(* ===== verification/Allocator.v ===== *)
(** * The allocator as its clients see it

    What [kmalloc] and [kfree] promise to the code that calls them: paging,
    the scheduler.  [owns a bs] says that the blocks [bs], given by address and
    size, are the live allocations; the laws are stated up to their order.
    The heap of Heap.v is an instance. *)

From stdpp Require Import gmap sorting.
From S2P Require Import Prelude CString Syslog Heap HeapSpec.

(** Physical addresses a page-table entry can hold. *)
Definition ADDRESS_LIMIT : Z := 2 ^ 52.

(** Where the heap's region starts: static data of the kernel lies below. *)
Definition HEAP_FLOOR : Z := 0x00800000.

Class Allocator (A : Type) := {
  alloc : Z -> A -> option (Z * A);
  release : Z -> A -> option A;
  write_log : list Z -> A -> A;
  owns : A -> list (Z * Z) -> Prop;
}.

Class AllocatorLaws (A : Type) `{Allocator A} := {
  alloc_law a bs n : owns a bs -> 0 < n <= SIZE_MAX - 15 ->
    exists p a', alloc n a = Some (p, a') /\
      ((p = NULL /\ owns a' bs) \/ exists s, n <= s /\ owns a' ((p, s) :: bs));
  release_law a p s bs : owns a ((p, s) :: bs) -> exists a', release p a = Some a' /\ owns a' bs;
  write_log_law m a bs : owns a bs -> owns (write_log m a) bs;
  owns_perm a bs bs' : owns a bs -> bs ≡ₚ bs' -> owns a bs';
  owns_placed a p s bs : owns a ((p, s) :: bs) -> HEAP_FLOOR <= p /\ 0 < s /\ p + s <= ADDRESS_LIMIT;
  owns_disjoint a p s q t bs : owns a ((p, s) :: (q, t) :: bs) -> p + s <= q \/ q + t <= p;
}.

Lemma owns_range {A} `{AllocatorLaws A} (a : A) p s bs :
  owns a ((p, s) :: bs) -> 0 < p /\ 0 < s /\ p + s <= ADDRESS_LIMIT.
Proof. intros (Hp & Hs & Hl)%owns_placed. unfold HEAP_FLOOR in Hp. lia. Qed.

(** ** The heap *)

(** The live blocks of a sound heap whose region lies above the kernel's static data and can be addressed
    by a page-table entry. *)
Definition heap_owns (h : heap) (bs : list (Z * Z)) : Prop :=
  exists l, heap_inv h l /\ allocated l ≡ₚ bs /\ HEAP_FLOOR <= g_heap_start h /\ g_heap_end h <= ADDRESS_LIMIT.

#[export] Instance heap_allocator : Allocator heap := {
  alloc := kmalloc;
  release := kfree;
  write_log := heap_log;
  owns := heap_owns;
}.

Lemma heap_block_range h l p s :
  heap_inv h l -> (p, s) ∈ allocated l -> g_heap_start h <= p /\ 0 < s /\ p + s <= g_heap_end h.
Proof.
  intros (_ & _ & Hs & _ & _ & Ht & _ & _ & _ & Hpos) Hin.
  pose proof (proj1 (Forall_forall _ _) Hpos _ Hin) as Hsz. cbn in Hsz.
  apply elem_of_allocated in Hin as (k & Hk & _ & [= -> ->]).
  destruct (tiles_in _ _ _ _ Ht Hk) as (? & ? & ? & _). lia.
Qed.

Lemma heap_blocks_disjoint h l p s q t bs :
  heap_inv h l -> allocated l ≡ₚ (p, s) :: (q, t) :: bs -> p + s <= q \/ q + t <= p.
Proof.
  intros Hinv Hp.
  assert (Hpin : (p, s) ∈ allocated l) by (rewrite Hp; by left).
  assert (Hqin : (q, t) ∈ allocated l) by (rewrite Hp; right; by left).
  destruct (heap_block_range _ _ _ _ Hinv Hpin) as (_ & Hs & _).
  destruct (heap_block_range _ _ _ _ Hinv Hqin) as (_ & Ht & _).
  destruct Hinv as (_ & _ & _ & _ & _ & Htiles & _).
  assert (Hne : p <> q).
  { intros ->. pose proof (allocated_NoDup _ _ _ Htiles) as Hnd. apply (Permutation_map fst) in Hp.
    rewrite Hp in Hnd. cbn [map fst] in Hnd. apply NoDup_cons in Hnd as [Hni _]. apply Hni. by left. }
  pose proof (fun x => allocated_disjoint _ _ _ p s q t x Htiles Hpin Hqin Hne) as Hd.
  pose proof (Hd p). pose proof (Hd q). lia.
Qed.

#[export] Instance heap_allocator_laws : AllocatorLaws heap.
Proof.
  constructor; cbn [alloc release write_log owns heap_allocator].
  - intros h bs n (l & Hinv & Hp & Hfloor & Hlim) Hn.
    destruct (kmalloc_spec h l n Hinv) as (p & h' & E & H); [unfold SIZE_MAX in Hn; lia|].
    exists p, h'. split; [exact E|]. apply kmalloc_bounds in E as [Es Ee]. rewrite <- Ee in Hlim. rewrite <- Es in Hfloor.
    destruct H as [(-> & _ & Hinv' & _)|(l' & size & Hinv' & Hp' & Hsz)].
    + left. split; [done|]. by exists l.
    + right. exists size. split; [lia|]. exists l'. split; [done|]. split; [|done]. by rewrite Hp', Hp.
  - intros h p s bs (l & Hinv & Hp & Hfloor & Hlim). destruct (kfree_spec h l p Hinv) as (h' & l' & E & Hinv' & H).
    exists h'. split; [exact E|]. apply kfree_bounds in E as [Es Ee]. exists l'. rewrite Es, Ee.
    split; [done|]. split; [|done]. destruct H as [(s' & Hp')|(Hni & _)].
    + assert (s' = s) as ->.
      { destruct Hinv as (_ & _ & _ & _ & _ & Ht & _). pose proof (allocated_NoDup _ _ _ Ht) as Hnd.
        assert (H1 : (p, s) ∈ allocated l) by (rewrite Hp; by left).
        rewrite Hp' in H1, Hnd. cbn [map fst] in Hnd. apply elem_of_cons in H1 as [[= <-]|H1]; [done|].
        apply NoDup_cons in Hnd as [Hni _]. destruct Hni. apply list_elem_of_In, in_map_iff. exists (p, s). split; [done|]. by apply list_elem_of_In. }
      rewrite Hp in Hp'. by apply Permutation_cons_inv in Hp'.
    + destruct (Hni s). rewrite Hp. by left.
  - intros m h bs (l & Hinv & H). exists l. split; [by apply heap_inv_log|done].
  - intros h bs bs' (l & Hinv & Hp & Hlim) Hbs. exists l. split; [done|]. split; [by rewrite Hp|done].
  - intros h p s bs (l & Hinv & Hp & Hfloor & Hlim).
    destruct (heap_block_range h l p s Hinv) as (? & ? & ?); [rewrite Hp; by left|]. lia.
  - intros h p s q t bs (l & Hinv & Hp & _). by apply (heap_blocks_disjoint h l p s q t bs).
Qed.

* * *

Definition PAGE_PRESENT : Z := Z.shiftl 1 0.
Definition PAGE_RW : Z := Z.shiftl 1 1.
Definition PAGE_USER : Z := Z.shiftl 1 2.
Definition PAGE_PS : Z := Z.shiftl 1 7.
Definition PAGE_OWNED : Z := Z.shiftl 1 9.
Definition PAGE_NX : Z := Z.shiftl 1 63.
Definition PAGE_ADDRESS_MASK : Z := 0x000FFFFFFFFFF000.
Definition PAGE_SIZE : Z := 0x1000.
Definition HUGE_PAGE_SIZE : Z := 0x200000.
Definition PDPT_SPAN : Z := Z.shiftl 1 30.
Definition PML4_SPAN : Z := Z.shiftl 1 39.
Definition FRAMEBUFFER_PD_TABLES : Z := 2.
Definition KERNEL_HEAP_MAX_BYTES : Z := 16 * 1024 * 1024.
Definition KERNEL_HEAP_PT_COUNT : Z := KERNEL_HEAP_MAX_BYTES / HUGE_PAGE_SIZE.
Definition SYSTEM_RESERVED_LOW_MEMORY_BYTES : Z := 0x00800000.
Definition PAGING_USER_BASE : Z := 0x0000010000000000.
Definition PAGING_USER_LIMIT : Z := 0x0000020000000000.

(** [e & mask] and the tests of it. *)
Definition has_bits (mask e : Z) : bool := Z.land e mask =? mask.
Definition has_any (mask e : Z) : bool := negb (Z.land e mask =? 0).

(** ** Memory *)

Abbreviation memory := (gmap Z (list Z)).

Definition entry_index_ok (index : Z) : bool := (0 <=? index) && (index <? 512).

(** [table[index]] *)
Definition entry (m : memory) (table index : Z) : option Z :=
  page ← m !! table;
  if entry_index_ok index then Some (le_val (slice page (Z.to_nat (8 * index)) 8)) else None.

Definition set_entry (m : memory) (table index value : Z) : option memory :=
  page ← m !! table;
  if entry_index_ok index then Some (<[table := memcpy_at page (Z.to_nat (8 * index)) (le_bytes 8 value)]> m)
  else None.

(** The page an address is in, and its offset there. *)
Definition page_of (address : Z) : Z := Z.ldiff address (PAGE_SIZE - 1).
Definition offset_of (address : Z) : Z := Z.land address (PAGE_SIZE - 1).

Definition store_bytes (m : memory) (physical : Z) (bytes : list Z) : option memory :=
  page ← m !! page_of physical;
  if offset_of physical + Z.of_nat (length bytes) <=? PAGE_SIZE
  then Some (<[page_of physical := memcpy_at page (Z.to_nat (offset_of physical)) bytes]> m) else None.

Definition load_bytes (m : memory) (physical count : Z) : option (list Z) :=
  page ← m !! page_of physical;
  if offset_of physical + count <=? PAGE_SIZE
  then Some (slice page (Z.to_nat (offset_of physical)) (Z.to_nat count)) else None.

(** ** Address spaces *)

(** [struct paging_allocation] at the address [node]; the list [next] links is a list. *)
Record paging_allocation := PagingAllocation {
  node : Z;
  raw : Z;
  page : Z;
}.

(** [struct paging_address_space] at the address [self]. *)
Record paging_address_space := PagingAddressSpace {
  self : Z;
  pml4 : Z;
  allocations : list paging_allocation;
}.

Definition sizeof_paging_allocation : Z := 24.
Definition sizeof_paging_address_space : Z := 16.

Task instructions
Only the lines above starting with the one with "(* ===== verification/Allocator.v ===== *)" and going through the one with "exists p a', alloc n a = Some (p, a') /\" are to be copied, word for word and with both ends kept.

Task result
(* ===== verification/Allocator.v ===== *)
(** * The allocator as its clients see it

    What [kmalloc] and [kfree] promise to the code that calls them: paging,
    the scheduler.  [owns a bs] says that the blocks [bs], given by address and
    size, are the live allocations; the laws are stated up to their order.
    The heap of Heap.v is an instance. *)

From stdpp Require Import gmap sorting.
From S2P Require Import Prelude CString Syslog Heap HeapSpec.

(** Physical addresses a page-table entry can hold. *)
Definition ADDRESS_LIMIT : Z := 2 ^ 52.

(** Where the heap's region starts: static data of the kernel lies below. *)
Definition HEAP_FLOOR : Z := 0x00800000.

Class Allocator (A : Type) := {
  alloc : Z -> A -> option (Z * A);
  release : Z -> A -> option A;
  write_log : list Z -> A -> A;
  owns : A -> list (Z * Z) -> Prop;
}.

Class AllocatorLaws (A : Type) `{Allocator A} := {
  alloc_law a bs n : owns a bs -> 0 < n <= SIZE_MAX - 15 ->
    exists p a', alloc n a = Some (p, a') /\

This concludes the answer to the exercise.